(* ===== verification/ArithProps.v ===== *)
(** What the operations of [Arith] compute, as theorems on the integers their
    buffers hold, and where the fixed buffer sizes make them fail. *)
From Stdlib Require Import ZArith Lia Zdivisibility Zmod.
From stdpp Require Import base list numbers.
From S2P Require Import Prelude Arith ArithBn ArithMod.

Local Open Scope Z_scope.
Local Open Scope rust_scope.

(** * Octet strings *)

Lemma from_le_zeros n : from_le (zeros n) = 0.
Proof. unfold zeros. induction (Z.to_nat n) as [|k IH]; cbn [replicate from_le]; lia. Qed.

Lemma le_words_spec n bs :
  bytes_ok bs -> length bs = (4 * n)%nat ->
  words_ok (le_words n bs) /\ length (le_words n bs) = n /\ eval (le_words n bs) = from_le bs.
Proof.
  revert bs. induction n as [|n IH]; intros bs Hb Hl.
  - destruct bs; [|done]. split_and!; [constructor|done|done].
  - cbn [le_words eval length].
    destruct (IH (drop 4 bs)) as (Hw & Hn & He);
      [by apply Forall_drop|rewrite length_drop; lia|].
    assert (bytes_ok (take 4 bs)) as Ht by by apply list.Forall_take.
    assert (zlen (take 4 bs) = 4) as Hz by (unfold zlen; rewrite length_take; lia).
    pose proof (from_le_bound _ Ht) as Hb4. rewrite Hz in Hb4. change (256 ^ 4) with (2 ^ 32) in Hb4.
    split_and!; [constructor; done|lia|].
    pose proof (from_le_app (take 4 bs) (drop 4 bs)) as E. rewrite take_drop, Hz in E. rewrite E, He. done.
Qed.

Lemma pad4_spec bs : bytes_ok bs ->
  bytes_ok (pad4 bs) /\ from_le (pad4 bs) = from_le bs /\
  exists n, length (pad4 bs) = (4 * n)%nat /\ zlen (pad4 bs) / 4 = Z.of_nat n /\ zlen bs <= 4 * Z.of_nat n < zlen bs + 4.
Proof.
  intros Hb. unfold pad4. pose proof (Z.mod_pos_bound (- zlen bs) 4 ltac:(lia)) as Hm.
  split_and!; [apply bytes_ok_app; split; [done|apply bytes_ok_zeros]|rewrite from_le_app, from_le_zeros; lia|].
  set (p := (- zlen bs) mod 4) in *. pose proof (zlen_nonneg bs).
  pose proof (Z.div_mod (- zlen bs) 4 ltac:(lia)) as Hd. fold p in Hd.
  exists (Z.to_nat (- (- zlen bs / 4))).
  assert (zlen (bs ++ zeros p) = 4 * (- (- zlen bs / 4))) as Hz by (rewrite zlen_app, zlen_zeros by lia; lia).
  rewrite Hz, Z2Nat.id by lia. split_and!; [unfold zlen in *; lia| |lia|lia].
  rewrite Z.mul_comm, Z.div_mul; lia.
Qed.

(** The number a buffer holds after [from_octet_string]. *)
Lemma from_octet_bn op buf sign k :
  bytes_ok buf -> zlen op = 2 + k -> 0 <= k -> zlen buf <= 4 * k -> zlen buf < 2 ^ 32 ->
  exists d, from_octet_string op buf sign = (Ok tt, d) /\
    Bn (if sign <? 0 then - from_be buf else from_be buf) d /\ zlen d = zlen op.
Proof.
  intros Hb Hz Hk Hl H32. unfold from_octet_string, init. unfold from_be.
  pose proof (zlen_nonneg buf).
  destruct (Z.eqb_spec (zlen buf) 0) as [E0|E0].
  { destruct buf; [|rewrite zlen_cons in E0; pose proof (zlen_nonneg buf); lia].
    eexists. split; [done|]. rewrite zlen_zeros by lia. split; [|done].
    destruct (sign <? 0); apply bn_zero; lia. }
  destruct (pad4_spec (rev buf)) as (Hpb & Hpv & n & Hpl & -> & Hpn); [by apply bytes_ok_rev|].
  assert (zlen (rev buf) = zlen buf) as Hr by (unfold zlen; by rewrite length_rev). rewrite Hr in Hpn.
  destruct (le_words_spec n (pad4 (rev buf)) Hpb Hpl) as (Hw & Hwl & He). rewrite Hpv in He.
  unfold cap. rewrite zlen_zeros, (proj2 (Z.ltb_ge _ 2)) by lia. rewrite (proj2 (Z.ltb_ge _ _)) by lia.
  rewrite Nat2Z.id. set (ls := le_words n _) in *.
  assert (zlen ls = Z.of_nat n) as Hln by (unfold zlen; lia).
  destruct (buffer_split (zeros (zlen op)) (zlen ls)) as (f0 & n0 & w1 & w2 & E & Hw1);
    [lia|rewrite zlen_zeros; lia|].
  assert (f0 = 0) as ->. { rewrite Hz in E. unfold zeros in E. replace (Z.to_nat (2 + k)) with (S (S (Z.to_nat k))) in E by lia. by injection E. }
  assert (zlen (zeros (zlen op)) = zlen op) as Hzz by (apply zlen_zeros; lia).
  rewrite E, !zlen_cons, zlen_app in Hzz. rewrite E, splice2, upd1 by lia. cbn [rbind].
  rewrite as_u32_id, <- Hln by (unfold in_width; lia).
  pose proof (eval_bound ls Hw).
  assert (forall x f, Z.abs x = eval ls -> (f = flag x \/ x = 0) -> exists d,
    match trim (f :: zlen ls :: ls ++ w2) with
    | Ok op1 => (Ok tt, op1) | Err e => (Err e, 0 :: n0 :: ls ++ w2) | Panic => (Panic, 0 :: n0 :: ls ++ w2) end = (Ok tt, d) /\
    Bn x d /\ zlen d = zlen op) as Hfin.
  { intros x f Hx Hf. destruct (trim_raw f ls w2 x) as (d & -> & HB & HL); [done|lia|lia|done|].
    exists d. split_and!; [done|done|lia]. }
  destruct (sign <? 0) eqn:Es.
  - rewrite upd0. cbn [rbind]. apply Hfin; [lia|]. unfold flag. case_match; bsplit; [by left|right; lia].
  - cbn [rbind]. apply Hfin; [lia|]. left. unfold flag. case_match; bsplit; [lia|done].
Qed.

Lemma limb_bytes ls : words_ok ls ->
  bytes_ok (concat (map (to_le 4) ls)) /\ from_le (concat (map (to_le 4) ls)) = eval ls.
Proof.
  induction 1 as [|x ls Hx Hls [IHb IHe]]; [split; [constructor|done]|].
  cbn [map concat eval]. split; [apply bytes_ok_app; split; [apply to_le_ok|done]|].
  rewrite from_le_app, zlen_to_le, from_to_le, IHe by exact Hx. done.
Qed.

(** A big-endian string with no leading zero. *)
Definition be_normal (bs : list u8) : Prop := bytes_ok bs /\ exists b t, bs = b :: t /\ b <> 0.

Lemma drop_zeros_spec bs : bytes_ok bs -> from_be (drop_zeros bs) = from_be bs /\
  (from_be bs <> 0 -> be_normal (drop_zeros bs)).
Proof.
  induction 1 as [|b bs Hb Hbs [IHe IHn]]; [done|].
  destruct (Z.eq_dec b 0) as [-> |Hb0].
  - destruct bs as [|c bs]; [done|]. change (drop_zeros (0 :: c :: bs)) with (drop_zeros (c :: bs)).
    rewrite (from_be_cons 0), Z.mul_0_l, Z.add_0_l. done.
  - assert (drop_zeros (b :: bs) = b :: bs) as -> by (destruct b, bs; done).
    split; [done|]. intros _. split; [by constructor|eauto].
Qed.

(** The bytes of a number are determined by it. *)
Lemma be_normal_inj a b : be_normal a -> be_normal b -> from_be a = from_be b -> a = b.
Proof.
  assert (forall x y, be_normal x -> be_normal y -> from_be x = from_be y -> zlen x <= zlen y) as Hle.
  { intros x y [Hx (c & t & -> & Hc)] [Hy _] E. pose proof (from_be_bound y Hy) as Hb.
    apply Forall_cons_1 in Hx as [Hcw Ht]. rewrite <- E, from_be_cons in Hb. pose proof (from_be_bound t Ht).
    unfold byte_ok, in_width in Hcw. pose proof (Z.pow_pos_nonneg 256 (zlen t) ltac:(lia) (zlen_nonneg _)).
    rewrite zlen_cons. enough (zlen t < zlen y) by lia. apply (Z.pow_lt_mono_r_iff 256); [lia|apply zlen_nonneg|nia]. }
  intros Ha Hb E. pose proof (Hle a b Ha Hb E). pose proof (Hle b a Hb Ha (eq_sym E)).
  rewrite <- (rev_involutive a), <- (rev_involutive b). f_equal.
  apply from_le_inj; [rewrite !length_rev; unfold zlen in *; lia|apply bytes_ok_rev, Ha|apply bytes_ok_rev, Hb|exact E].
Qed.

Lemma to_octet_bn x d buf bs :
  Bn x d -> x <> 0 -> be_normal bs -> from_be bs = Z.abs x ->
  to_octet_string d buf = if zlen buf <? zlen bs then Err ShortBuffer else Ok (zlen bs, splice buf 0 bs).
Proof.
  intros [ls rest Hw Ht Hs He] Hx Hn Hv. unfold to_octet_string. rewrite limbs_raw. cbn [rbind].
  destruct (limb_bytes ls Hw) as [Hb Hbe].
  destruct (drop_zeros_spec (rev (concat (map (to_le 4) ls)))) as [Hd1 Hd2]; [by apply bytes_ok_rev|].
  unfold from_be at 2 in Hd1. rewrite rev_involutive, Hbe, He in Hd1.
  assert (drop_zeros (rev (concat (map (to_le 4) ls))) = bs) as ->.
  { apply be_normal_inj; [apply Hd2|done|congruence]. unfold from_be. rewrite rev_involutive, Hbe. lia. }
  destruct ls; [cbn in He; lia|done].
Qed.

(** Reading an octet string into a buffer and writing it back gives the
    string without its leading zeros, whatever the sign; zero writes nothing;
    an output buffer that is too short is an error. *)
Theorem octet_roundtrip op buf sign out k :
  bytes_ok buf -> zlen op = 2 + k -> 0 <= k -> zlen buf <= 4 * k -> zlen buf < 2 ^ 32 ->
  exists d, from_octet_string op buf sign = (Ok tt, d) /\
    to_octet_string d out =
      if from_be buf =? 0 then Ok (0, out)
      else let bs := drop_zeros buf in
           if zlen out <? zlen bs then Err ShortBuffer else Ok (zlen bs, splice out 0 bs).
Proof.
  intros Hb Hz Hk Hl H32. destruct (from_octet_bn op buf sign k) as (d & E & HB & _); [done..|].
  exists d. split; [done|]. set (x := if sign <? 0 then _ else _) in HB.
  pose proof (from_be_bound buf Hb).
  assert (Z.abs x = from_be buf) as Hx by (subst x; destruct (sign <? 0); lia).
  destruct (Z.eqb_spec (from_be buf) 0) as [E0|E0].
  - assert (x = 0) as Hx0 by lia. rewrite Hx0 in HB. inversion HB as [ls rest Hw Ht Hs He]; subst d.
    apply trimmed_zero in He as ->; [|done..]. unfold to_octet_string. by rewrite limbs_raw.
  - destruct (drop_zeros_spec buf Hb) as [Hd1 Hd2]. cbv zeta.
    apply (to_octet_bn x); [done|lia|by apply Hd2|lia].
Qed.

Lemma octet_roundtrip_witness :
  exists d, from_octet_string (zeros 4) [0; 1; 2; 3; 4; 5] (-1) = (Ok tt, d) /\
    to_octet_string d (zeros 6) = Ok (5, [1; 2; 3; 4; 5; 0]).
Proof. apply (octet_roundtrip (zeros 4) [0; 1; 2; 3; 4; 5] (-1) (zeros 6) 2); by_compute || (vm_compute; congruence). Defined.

**WHAT TO WORK ON**. The lines needed are the ones from the first line of the entries through the line that contains "bytes_ok (pad4 bs)", given again without any change.

**RESULT OF THIS EXERCISE**.
(* ===== verification/ArithProps.v ===== *)
(** What the operations of [Arith] compute, as theorems on the integers their
    buffers hold, and where the fixed buffer sizes make them fail. *)
From Stdlib Require Import ZArith Lia Zdivisibility Zmod.
From stdpp Require Import base list numbers.
From S2P Require Import Prelude Arith ArithBn ArithMod.

Local Open Scope Z_scope.
Local Open Scope rust_scope.

(** * Octet strings *)

Lemma from_le_zeros n : from_le (zeros n) = 0.
Proof. unfold zeros. induction (Z.to_nat n) as [|k IH]; cbn [replicate from_le]; lia. Qed.

Lemma le_words_spec n bs :
  bytes_ok bs -> length bs = (4 * n)%nat ->
  words_ok (le_words n bs) /\ length (le_words n bs) = n /\ eval (le_words n bs) = from_le bs.
Proof.
  revert bs. induction n as [|n IH]; intros bs Hb Hl.
  - destruct bs; [|done]. split_and!; [constructor|done|done].
  - cbn [le_words eval length].
    destruct (IH (drop 4 bs)) as (Hw & Hn & He);
      [by apply Forall_drop|rewrite length_drop; lia|].
    assert (bytes_ok (take 4 bs)) as Ht by by apply list.Forall_take.
    assert (zlen (take 4 bs) = 4) as Hz by (unfold zlen; rewrite length_take; lia).
    pose proof (from_le_bound _ Ht) as Hb4. rewrite Hz in Hb4. change (256 ^ 4) with (2 ^ 32) in Hb4.
    split_and!; [constructor; done|lia|].
    pose proof (from_le_app (take 4 bs) (drop 4 bs)) as E. rewrite take_drop, Hz in E. rewrite E, He. done.
Qed.

Lemma pad4_spec bs : bytes_ok bs ->
  bytes_ok (pad4 bs) /\ from_le (pad4 bs) = from_le bs /\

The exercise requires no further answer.